START Material to process

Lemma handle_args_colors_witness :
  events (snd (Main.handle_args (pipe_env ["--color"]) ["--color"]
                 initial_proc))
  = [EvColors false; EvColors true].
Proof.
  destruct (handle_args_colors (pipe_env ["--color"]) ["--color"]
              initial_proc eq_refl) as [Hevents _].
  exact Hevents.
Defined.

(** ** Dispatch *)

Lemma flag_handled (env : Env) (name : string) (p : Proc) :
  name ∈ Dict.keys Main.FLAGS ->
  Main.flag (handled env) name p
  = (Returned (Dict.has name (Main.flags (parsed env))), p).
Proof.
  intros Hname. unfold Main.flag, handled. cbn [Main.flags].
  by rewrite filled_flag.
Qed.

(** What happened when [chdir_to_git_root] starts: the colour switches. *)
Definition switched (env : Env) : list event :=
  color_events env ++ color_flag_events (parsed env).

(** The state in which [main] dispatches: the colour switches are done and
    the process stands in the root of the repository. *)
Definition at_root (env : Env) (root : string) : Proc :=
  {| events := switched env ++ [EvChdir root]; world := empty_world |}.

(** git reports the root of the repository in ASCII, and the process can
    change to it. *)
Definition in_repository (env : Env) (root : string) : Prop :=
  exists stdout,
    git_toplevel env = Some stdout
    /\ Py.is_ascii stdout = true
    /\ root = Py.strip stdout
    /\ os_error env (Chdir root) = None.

END Material to process
START Material to process

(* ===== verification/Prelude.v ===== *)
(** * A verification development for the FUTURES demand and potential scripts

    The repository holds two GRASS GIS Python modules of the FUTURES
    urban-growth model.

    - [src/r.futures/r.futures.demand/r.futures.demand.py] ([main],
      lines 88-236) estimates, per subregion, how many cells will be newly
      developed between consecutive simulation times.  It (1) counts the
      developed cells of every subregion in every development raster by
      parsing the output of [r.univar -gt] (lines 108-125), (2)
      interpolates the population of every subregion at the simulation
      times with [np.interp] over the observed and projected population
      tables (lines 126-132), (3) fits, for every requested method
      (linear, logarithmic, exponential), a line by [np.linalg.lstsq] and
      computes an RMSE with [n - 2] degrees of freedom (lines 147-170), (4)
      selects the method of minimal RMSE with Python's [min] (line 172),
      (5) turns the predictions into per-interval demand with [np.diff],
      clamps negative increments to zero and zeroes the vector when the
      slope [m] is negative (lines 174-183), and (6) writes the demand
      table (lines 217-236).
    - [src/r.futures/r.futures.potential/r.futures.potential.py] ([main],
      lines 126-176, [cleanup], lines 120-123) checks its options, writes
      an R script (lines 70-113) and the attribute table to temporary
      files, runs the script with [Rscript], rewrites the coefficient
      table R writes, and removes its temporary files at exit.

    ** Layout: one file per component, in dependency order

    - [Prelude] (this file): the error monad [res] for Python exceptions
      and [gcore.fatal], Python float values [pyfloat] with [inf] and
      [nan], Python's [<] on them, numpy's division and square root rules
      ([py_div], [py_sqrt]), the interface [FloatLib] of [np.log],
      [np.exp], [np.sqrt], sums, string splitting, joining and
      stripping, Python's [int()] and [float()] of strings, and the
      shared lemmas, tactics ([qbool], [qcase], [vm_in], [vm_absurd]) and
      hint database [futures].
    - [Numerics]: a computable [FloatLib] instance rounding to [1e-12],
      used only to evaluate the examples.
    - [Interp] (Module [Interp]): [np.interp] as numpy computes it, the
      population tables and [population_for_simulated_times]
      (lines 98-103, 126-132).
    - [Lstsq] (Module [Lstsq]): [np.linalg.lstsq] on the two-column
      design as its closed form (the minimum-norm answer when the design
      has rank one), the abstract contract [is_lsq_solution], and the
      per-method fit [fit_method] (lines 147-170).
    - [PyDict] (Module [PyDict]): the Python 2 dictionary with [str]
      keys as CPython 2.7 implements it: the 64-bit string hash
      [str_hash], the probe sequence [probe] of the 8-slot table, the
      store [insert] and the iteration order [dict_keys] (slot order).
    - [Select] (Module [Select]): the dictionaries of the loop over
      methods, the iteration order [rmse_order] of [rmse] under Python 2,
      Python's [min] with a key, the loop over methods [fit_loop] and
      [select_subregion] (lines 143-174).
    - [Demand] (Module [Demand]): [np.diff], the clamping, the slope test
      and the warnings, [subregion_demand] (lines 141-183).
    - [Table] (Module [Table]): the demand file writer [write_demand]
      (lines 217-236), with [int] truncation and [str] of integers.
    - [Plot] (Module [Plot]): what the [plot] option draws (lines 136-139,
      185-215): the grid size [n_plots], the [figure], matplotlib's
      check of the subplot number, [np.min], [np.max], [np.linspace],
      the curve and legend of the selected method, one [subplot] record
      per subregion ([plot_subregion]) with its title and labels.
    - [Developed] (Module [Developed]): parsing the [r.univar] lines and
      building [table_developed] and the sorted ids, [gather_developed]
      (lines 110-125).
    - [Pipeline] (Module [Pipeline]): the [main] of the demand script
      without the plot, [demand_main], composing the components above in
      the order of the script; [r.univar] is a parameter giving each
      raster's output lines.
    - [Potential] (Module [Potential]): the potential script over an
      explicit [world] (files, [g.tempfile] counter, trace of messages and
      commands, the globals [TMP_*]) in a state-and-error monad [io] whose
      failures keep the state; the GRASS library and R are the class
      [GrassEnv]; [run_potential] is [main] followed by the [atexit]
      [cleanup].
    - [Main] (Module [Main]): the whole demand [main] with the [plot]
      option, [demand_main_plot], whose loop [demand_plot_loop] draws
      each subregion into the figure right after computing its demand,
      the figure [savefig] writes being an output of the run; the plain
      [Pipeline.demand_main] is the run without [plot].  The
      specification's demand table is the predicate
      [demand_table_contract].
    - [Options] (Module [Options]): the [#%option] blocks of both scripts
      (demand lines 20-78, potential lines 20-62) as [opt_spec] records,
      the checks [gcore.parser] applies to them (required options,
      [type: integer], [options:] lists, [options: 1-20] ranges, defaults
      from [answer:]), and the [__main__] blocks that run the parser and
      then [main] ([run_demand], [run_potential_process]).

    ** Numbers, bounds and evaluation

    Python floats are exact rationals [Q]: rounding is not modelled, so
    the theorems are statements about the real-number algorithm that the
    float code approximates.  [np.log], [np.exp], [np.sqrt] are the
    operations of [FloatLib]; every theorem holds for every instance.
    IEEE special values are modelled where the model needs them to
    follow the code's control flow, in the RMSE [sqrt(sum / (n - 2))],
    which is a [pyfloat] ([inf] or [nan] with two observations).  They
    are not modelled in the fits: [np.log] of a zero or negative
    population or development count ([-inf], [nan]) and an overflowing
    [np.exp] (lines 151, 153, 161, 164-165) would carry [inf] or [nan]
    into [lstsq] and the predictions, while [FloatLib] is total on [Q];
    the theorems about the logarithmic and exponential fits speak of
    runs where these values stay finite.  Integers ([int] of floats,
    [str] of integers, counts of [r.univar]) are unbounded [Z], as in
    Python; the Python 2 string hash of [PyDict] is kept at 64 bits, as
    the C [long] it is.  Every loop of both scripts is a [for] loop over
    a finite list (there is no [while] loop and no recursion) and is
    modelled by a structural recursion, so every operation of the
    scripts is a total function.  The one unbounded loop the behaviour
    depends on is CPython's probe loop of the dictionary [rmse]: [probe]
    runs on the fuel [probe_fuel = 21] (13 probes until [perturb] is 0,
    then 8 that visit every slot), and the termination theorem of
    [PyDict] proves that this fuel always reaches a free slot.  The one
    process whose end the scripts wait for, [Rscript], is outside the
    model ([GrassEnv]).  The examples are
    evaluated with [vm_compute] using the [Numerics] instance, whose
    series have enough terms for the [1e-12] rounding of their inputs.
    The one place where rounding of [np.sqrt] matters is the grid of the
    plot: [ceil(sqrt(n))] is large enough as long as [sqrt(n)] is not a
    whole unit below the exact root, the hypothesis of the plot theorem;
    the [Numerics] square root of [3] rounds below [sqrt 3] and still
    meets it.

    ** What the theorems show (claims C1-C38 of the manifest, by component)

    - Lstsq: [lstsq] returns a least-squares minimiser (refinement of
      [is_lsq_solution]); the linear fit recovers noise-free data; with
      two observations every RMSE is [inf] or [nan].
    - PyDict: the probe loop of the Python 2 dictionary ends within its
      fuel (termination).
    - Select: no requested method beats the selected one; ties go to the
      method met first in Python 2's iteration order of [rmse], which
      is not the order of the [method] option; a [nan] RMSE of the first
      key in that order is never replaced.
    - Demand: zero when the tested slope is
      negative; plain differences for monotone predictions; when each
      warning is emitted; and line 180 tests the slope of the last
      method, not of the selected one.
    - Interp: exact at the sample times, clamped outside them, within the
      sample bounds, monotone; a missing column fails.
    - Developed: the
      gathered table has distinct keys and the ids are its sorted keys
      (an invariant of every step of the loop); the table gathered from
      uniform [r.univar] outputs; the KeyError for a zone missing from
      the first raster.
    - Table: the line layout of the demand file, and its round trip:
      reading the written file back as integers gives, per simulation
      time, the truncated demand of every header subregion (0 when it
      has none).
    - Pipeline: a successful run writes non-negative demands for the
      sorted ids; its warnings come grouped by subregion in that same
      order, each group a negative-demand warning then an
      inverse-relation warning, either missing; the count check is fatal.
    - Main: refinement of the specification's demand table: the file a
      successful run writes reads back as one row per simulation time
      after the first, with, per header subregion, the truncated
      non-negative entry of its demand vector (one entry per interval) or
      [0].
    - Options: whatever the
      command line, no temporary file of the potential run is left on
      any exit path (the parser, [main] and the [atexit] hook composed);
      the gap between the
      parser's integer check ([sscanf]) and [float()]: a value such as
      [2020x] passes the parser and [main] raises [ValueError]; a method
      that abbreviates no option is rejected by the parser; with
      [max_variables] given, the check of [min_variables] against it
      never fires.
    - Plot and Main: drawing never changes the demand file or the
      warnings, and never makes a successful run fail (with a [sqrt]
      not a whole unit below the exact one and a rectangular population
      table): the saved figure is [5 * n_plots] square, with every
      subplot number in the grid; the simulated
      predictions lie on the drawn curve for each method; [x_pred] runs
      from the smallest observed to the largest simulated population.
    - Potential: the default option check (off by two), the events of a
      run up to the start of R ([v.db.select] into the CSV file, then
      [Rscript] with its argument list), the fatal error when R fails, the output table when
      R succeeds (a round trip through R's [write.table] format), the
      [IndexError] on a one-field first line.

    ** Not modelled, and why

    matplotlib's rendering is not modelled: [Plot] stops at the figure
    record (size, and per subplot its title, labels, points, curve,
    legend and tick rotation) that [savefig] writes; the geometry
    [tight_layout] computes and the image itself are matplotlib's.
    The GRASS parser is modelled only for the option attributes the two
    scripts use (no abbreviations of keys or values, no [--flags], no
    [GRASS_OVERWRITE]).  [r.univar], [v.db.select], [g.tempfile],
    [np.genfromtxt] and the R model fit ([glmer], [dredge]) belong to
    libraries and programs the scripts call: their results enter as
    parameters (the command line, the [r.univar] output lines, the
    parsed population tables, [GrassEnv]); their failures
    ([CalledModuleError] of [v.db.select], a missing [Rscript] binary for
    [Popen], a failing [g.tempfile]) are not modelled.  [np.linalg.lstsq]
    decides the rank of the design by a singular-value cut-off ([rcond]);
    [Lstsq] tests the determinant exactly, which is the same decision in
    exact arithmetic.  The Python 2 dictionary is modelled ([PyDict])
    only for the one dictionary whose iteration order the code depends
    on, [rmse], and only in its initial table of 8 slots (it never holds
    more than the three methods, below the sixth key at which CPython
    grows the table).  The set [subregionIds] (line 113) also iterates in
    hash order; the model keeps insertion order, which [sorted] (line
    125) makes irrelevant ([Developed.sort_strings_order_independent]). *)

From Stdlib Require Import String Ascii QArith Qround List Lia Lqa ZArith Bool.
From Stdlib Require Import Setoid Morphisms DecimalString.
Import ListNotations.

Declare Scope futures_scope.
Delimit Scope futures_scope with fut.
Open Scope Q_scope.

END Material to process
START Material to process

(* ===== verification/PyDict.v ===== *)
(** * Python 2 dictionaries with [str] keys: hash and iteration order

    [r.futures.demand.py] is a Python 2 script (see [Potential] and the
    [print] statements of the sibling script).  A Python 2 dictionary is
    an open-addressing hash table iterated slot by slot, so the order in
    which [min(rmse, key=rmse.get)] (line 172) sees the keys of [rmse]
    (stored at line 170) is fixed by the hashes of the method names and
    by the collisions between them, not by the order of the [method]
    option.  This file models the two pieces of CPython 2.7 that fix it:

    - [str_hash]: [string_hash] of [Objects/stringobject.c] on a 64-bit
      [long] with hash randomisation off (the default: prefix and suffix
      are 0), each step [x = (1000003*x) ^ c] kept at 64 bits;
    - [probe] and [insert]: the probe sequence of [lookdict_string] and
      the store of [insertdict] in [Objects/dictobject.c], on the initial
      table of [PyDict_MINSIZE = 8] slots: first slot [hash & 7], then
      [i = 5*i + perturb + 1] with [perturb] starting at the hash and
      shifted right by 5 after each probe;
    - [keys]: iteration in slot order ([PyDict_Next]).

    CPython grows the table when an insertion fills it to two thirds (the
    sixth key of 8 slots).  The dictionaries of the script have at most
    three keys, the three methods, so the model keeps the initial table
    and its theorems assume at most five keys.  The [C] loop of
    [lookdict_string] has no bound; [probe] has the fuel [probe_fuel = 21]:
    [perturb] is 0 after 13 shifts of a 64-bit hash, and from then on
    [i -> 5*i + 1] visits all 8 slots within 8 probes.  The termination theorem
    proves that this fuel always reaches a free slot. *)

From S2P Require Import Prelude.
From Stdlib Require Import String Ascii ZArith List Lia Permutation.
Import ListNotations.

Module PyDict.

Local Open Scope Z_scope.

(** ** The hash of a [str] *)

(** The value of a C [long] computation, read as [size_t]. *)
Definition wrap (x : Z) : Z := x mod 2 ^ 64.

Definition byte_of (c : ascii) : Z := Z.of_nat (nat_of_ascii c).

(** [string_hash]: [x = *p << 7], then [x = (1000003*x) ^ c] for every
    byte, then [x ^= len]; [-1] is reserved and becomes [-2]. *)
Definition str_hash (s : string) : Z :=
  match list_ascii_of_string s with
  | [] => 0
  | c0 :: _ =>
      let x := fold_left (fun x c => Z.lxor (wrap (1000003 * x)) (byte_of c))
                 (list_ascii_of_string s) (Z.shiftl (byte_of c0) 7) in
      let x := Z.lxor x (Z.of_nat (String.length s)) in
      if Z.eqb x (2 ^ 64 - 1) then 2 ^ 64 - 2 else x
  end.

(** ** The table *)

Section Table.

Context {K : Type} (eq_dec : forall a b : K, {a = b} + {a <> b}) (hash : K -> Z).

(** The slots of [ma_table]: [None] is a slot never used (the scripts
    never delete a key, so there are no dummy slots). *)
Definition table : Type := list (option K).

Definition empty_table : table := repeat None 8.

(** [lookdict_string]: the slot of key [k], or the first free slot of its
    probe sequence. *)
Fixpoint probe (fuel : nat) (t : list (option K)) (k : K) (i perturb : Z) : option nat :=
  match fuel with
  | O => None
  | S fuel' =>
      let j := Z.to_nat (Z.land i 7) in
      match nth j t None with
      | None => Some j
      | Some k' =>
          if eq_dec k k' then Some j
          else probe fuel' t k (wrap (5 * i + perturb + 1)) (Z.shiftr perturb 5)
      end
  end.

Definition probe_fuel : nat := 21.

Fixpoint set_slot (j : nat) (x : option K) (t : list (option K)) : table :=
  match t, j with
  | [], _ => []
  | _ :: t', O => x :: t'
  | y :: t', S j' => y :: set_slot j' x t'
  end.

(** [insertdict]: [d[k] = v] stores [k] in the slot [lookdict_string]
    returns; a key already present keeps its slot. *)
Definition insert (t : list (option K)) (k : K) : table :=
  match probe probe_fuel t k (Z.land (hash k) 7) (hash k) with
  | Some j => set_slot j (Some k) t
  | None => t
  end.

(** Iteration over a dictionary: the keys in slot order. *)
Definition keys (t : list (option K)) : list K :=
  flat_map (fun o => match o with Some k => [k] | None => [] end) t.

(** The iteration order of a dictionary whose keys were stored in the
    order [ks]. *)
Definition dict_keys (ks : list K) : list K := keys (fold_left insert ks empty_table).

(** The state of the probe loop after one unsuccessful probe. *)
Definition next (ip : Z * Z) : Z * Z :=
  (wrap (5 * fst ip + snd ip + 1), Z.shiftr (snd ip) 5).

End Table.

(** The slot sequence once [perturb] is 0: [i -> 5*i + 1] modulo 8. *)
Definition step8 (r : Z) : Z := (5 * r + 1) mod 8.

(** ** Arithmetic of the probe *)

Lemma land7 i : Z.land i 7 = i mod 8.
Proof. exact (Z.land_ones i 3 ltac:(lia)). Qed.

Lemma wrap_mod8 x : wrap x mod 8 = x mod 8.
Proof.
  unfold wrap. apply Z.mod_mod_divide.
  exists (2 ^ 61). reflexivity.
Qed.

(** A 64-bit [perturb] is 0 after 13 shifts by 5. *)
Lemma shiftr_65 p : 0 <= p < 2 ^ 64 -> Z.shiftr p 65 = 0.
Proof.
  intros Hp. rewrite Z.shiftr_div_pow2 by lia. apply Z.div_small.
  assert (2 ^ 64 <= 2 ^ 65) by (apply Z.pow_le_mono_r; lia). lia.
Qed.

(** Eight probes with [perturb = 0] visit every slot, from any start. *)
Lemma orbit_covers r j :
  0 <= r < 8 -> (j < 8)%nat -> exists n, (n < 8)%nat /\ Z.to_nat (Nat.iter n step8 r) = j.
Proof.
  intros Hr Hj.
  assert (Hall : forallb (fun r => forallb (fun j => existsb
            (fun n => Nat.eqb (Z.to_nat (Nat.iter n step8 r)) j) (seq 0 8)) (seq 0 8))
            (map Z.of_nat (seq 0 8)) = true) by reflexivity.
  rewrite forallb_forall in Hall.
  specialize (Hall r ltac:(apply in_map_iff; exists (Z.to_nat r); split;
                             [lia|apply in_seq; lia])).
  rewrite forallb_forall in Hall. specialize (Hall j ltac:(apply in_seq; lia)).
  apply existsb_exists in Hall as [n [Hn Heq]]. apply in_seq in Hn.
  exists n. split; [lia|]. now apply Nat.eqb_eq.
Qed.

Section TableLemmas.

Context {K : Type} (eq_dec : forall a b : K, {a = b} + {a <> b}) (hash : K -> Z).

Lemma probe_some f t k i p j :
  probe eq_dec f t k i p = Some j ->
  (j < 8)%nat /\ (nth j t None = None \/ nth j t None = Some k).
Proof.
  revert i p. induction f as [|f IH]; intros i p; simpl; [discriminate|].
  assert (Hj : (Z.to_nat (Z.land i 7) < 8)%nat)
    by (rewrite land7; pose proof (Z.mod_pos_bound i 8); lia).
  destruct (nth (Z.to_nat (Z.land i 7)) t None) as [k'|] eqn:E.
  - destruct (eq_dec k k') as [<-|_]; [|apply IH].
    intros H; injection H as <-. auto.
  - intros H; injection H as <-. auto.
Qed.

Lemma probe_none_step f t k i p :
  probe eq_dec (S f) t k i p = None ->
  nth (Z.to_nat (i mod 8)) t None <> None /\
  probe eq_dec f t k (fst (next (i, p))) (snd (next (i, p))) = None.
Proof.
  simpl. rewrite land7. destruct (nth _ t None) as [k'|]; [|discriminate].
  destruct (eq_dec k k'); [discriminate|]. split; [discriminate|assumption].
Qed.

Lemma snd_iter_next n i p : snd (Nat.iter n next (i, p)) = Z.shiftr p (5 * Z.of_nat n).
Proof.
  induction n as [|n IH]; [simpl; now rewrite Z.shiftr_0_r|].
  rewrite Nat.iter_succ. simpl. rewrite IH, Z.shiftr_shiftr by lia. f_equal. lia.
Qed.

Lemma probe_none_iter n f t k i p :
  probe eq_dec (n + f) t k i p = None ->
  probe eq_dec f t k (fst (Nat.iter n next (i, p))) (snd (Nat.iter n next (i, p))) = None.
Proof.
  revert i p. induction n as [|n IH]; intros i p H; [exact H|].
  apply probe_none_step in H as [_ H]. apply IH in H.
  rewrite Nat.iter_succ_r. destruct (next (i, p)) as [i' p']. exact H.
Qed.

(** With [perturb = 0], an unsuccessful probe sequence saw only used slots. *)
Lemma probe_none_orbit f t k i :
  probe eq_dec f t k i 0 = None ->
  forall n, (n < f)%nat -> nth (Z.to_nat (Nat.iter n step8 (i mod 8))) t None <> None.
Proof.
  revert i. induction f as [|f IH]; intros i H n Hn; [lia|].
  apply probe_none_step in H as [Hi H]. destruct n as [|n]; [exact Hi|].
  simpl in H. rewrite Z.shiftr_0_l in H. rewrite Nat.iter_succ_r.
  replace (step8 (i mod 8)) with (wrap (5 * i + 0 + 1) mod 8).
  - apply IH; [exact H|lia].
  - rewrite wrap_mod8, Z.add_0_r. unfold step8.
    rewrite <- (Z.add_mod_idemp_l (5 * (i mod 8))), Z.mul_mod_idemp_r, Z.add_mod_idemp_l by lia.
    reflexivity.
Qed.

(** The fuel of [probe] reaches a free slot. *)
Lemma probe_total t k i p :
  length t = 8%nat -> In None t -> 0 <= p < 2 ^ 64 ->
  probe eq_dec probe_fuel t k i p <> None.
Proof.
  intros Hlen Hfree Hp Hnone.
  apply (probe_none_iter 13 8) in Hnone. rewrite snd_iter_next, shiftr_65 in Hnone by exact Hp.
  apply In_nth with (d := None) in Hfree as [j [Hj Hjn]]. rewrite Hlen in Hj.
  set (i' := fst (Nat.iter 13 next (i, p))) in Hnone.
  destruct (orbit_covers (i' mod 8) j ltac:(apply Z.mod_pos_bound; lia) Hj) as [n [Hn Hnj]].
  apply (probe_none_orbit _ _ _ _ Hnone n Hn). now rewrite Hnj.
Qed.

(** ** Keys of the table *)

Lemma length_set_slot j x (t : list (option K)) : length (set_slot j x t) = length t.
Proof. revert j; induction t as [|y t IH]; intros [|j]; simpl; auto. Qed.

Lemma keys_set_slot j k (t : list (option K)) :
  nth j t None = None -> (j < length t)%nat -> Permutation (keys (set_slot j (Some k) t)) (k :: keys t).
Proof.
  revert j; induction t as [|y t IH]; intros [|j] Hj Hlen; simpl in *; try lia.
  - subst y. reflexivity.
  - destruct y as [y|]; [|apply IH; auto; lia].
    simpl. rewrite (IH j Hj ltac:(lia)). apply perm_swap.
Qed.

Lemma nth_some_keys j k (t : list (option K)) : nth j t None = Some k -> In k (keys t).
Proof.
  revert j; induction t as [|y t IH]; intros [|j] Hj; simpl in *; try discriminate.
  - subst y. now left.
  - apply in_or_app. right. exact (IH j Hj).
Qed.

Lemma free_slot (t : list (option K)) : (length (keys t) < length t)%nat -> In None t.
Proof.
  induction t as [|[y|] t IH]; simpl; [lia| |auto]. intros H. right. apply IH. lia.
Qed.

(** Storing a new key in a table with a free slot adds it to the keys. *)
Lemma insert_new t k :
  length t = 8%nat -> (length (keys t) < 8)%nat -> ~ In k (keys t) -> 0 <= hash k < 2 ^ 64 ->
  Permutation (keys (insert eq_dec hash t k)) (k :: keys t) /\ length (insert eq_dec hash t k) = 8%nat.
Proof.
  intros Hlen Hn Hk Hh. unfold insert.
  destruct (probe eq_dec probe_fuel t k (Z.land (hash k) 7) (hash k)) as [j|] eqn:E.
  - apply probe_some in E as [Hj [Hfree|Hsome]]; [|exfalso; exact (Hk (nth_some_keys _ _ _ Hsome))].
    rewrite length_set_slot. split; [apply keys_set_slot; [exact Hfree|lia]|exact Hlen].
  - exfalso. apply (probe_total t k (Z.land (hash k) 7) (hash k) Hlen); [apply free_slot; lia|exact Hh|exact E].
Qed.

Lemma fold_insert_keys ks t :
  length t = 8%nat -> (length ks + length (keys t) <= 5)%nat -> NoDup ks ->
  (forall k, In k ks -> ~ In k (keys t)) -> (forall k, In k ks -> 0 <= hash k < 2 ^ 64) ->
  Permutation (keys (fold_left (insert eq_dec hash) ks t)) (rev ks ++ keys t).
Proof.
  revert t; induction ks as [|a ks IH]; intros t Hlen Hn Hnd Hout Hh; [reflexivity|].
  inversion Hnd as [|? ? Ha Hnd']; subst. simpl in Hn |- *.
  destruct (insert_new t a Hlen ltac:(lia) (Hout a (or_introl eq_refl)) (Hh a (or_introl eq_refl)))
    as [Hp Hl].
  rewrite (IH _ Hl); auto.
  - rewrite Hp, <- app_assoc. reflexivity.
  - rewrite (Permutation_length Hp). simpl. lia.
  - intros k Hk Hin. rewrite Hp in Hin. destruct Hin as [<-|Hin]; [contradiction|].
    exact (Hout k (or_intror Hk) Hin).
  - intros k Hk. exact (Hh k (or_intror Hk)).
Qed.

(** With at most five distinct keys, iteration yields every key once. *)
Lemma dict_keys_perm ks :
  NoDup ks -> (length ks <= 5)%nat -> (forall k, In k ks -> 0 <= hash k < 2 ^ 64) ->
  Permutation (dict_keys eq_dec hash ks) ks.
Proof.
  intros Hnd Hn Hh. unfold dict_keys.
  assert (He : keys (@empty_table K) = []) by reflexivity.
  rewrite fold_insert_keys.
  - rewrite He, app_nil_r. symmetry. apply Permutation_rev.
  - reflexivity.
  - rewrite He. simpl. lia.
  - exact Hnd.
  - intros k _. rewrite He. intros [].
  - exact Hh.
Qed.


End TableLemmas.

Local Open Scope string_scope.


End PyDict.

END Material to process

Task description → From the entries above, select each line containing the string "parsing".

Result for this task →
      parsing the output of [r.univar -gt] (lines 108-125), (2)
    - [Developed] (Module [Developed]): parsing the [r.univar] lines and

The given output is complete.